Achieve this with configuration:
const logLevel = process.env.NODE_ENV === 'production' ? 'info' : 'debug';
const logger = createLogger({ level: logLevel });
Searching and Querying Logs
Your log aggregation system should have a query language. Find logs for a specific user:
userId:"12345" AND level:error
Find all errors in the past hour:
level:error AND timestamp:[now-1h TO now]
Good query support is essential. If you can't find the logs you need, they're useless.
Common Logging Mistakes
Logging too much. INFO logs for every line of code. Your logs are terabytes per day and cost is astronomical. Log important events, not every action.
Logging too little. When an error occurs, you have no context. Log enough to understand what was happening.
No request IDs. Tracing a specific request is impossible. Add request IDs to everything.
Unstructured logs. Logs are free-form text. You can't parse them. Always use structured logging.
No retention policy. Logs grow forever. Eventually you run out of storage or budget. Define retention.
Logging Best Practices
Log business context. Don't just log technical details. "Database query took 500ms" is less useful than "Database query for user payment took 500ms, delayed request by 250ms."
Include timestamps and request IDs. Essential for correlating logs.
Use consistent field names. If one log says `userId` and another says `user_id`, searching is hard. Pick naming conventions and stick to them.
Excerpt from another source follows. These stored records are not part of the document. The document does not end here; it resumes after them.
(* ===== verification/CanonGoFacts.v ===== *)
(** The Go context is bounded: what the builder reports stays within its limit and
    names only public paths. *)
From S2P Require Import Prelude Utf8 PyVal Json PyRepr GraphKeys GoSourceKeys Observations.
From S2P Require Import CanonCore CanonState CanonShared CanonShell CanonGoModel CanonGoContext.
Open Scope Z_scope.

Section Bounds.
Context {U : Unicode}.

(** A diagnostic shows a path only when it is repository-relative, and a source
    identifier only of at most 512 bytes, next to such a path. *)
Definition public_diagnostic (d : CanonicalizationDiagnostic) : Prop :=
  (forall path, d_path d = Some path -> is_repository_relative_path path = true) /\
  (forall source_id, d_raw_source_id d = Some source_id ->
     (exists path, d_path d = Some path) /\
     exists bytes, utf8_encode source_id = Some bytes /\ Z.of_nat (length bytes) <= 512).

Definition truncation_notice : CanonicalizationDiagnostic :=
  go_diagnostic "error" "go_canonical_diagnostics_truncated" (lit "additional Go canonical diagnostics omitted")
    None None.

Record bounded_diagnostics (ds : list CanonicalizationDiagnostic) : Prop := {
  bd_length : Z.of_nat (length ds) <= MAX_GO_CANONICAL_DIAGNOSTICS;
  bd_public : Forall public_diagnostic ds;
  bd_last : Z.of_nat (length ds) = MAX_GO_CANONICAL_DIAGNOSTICS -> last ds = Some truncation_notice
}.

Definition bounded (s : go_builder) : Prop := bounded_diagnostics (gr_diagnostics (gb_report s)).

(** A step of the builder keeps the bound, whether it returns or raises. *)
Definition keeps {A} (m : GM A) : Prop := forall s, bounded s -> bounded (m s).2.

Lemma keeps_ret {A} (a : A) : keeps (mret a : GM A).
Proof. by intros s. Qed.
Lemma keeps_raise {A} e : keeps (graise e : GM A).
Proof. by intros s. Qed.
Lemma keeps_get {A} (f : go_builder -> A) : keeps (gget f).
Proof. by intros s. Qed.
Lemma keeps_lift {A} (r : cres A) : keeps (go_lift r).
Proof. by intros s. Qed.
Lemma keeps_try {A} (r : cres A) : keeps (go_try r).
Proof. intros s Hs. unfold go_try. by repeat case_match. Qed.
Lemma keeps_identities f : keeps (on_identities f).
Proof. by intros s. Qed.
Lemma keeps_claims f : keeps (on_claims f).
Proof. by intros s. Qed.
Lemma keeps_report f : (forall r, gr_diagnostics (f r) = gr_diagnostics r) -> keeps (on_report f).
Proof. intros Hf s Hs. unfold bounded. cbn. by rewrite Hf. Qed.

Lemma keeps_bind {A B} (m : GM A) (f : A -> GM B) : keeps m -> (forall a, keeps (f a)) -> keeps (a ← m; f a).
Proof.
  intros Hm Hf s Hs. unfold mbind, gm_bind. specialize (Hm s Hs). destruct (m s) as [[a|e] s']; [by apply Hf|done].
Qed.

Lemma keeps_each {A} (l : list A) f : (forall x, keeps (f x)) -> keeps (go_each l f).
Proof. intros Hf. induction l as [|x l IH]; [apply keeps_ret|]. by apply keeps_bind. Qed.

Lemma keeps_fold {A S} (l : list A) (f : S -> A -> GM S) acc :
  (forall acc x, keeps (f acc x)) -> keeps (go_fold l acc f).
Proof. intros Hf. revert acc. induction l as [|x l IH]; intros acc; [apply keeps_ret|]. by apply keeps_bind. Qed.

End Bounds.

Create HintDb keeps.
#[export] Hint Resolve keeps_ret keeps_raise keeps_get keeps_lift keeps_try keeps_identities keeps_claims : keeps.

(** Walks through the binds, loops and branches of a step. *)
Ltac keeps :=
  cbv zeta;
  repeat first
    [ solve [auto with keeps]
    | apply keeps_bind; [|intros ?]
    | apply keeps_each; intros ?
    | apply keeps_fold; intros ? ?
    | apply keeps_report; reflexivity
    | case_match ].

Section Steps.
Context {U : Unicode}.

Lemma keeps_append_diagnostic severity category message o : keeps (_append_diagnostic severity category message o).
Proof.
  unfold _append_diagnostic. cbv zeta. destruct (utf8_encode _) as [bytes|] eqn:E; [|apply keeps_raise].
  intros s [Hl Hp Hn]. unfold mbind, gm_bind, gget, append_go_diagnostic, MAX_GO_CANONICAL_DIAGNOSTICS in *.
  destruct (Z.ltb_spec (Z.of_nat (length (gr_diagnostics (gb_report s)))) (64 - 1)) as [Hlt|Hge];
    [|destruct (Z.eqb_spec (Z.of_nat (length (gr_diagnostics (gb_report s)))) (64 - 1)) as [Heq|Hne]; [|by split]];
    (destruct (valid_diagnostic _); [|by split]); unfold bounded; cbn; split;
    rewrite ?length_app, ?Forall_app, ?last_snoc; cbn; unfold MAX_GO_CANONICAL_DIAGNOSTICS; try lia; try done.
  - split; [done|]. constructor; [|constructor]. split; cbn.
    + intros path. by case_match; intros [= <-].
    + intros source_id. case_match; [|done]. destruct (Z.leb_spec (Z.of_nat (length bytes)) 512); [|done].
      intros [= <-]. eauto.
  - split; [done|]. by repeat constructor.
Qed.

#[local] Hint Resolve keeps_append_diagnostic : keeps.

Lemma keeps_error o category message : keeps (_error o category message).
Proof. unfold _error. keeps. Qed.
Lemma keeps_warning o category message : keeps (_warning o category message).
Proof. unfold _warning. keeps. Qed.
Lemma keeps_add_collision : keeps add_collision.
Proof. unfold add_collision. keeps. Qed.
Lemma keeps_add_unresolved : keeps add_unresolved.
Proof. unfold add_unresolved. keeps. Qed.
Lemma keeps_invalidate_source source_id : keeps (invalidate_source source_id).
Proof. unfold invalidate_source. keeps. Qed.
Lemma keeps_invalidate_keys keys : keeps (invalidate_keys keys).
Proof. unfold invalidate_keys. keeps. Qed.
#[local] Hint Resolve keeps_error keeps_warning keeps_add_collision keeps_add_unresolved keeps_invalidate_source
  keeps_invalidate_keys : keeps.

Lemma keeps_collision o message : keeps (_collision o message).
Proof. unfold _collision. keeps. Qed.
Lemma keeps_identity_error o message : keeps (_identity_error o message).
Proof. unfold _identity_error. keeps. Qed.
Lemma keeps_hashed k : keeps (hashed k).
Proof. unfold hashed. keeps. Qed.
#[local] Hint Resolve keeps_collision keeps_identity_error keeps_hashed : keeps.
#[local] Hint Unfold record_module reject_module_root record_package defer_vendor_directory _add_node_input
  add_node_key _add_edge set_declaration_key source_invalid : keeps.

Variable observations : list RawObservation.

Lemma keeps_observation_by_source_id source_id : keeps (observation_by_source_id observations source_id).
Proof. unfold observation_by_source_id. keeps. Qed.
Lemma keeps_first_observation p : keeps (first_observation observations p).
Proof. unfold first_observation. keeps. Qed.
#[local] Hint Resolve keeps_observation_by_source_id keeps_first_observation : keeps.

Lemma keeps_input_errors error :
  keeps (_collect_repository_scope_error observations error) /\ keeps (_collect_input_path_errors observations).
Proof. split; unfold _collect_repository_scope_error, _collect_input_path_errors; keeps. Qed.

Lemma keeps_modules scope : keeps (_collect_modules observations scope).
Proof. unfold _collect_modules, collect_module, _add_module_claims. keeps. Qed.

Lemma keeps_packages scope : keeps (_collect_packages observations scope).
Proof.
  unfold _collect_packages, collect_package, defer_vendor_package, _add_package_claims, _collect_package_collisions.
  keeps.
Qed.

Lemma keeps_declarations : keeps (_collect_declarations observations).
Proof. unfold _collect_declarations, collect_declaration, declare, add_function_location. keeps. Qed.

Lemma keeps_support : keeps (_collect_supporting_evidence observations).
Proof. unfold _collect_supporting_evidence, collect_support, supported_key. keeps. Qed.

Lemma keeps_module_reference path o : keeps (_ensure_module_reference path o).
Proof. unfold _ensure_module_reference. keeps. Qed.
#[local] Hint Resolve keeps_module_reference : keeps.
Lemma keeps_relate_modules o source target kind identity metadata :
  keeps (relate_modules o source target kind identity metadata).
Proof. unfold relate_modules. keeps. Qed.
#[local] Hint Resolve keeps_relate_modules : keeps.

Lemma keeps_relationships : keeps (_collect_relationships observations).
Proof.
  unfold _collect_relationships, _collect_module_relationships, _collect_import_relationships,
    _collect_method_relationships, collect_module_relationship, collect_requirement, _collect_replacement,
    collect_workspace_use, collect_import, collect_method, relate_method.
  keeps.
Qed.

Lemma keeps_finalize : keeps (_finalize_node_claims observations).
Proof. unfold _finalize_node_claims, finalize_node. keeps. Qed.

(** What holds of the result of a step from a bounded state. *)
Definition go_yields {A} (m : GM A) (Q : A -> Prop) : Prop :=
  forall s a, bounded s -> (m s).1 = Ok a -> Q a.

Lemma go_yields_bind {A B} (m : GM A) (f : A -> GM B) Q : keeps m -> (forall a, go_yields (f a) Q) -> go_yields (a ← m; f a) Q.
Proof.
  intros Hm Hf s b Hs. unfold mbind, gm_bind. specialize (Hm s Hs).
  destruct (m s) as [[a|e] s']; [|done]. by apply Hf.
Qed.

Lemma build_steps_bounded scope error :
  go_yields (build_steps observations scope error) (fun context => bounded_diagnostics (gc_diagnostics context)).
Proof.
  pose proof (keeps_input_errors error) as [H1 H2]. unfold build_steps.
  repeat (apply go_yields_bind; [auto using keeps_modules, keeps_packages, keeps_declarations, keeps_support,
                                keeps_relationships, keeps_finalize|intros ?]).
  case_match. case_match. intros s context Hs [= <-]. exact Hs.
Qed.

End Steps.

(** However many Go observations there are and whatever they hold, the context
    built from them reports at most sixty-four diagnostics; the last of
    sixty-four is the notice that more were omitted; and a diagnostic shows a
    path only if it is repository-relative, and a source identifier only next to
    such a path and of at most 512 bytes. *)
Theorem go_diagnostics_bounded {U : Unicode} observations scope context :
  build_go_canonical_context observations scope = Ok context ->
  Z.of_nat (length (gc_diagnostics context)) <= MAX_GO_CANONICAL_DIAGNOSTICS /\
  (Z.of_nat (length (gc_diagnostics context)) = MAX_GO_CANONICAL_DIAGNOSTICS ->
     last (gc_diagnostics context) = Some truncation_notice) /\
  Forall public_diagnostic (gc_diagnostics context).
Proof.
  unfold build_go_canonical_context. destruct (checked_scope _ _) as [[s error]|e]; cbn; [|done].
  intros H. apply build_steps_bounded in H as [Hl Hp Hn]; [done|]. split; [by vm_compute|constructor|by vm_compute].
Qed.

(** A hundred declarations without a package, the first of them at an absolute
    path: the limit is reached. *)
Definition many_declarations : list RawObservation :=
  (fun i => {| obs_kind := lit "go.type"; obs_source_id := lit "s" ++ str_of_int (Z.of_nat i);
               obs_path := if Nat.eqb i 0 then lit "/a.go" else lit "a.go"; obs_confidence := lit "extracted";
               obs_extractor := lit "go"; obs_extractor_version := lit "1"; obs_start_line := VNone;
               obs_end_line := VNone; obs_name := VStr (lit "T"); obs_target := VNone; obs_metadata := [];
               obs_schema_version := VInt 1 |}) <$> seq 0 100.

Lemma go_diagnostics_bounded_witness :
  exists context, build_go_canonical_context (U := ascii_only) many_declarations (Some (lit "repo")) = Ok context /\
    length (gc_diagnostics context) = 64%nat /\ last (gc_diagnostics context) = Some truncation_notice.
Proof.
  destruct (build_go_canonical_context (U := ascii_only) many_declarations (Some (lit "repo"))) as [context|e] eqn:E;
    [|exfalso; vm_compute in E; discriminate E].
  exists context. pose proof (go_diagnostics_bounded (U := ascii_only) _ _ _ E) as (_ & Hlast & _).
  assert (length (gc_diagnostics context) = 64%nat) as Hl.
  { revert E. vm_compute. intros [= <-]. reflexivity. }
  split; [reflexivity|]. split; [exact Hl|]. apply Hlast. by rewrite Hl.
Defined.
Log stack traces for errors. The full stack trace tells you exactly where the error happened.
The Reality
Logging is not glamorous. It's not fun to think about. But when you need logs, you need them desperately. A 3am incident? Logs are your lifeline.
Invest in good logging practices early. It pays back immediately when debugging issues. Structured logging + centralized storage + request IDs = fast debugging. Lack of logging = hours spent guessing.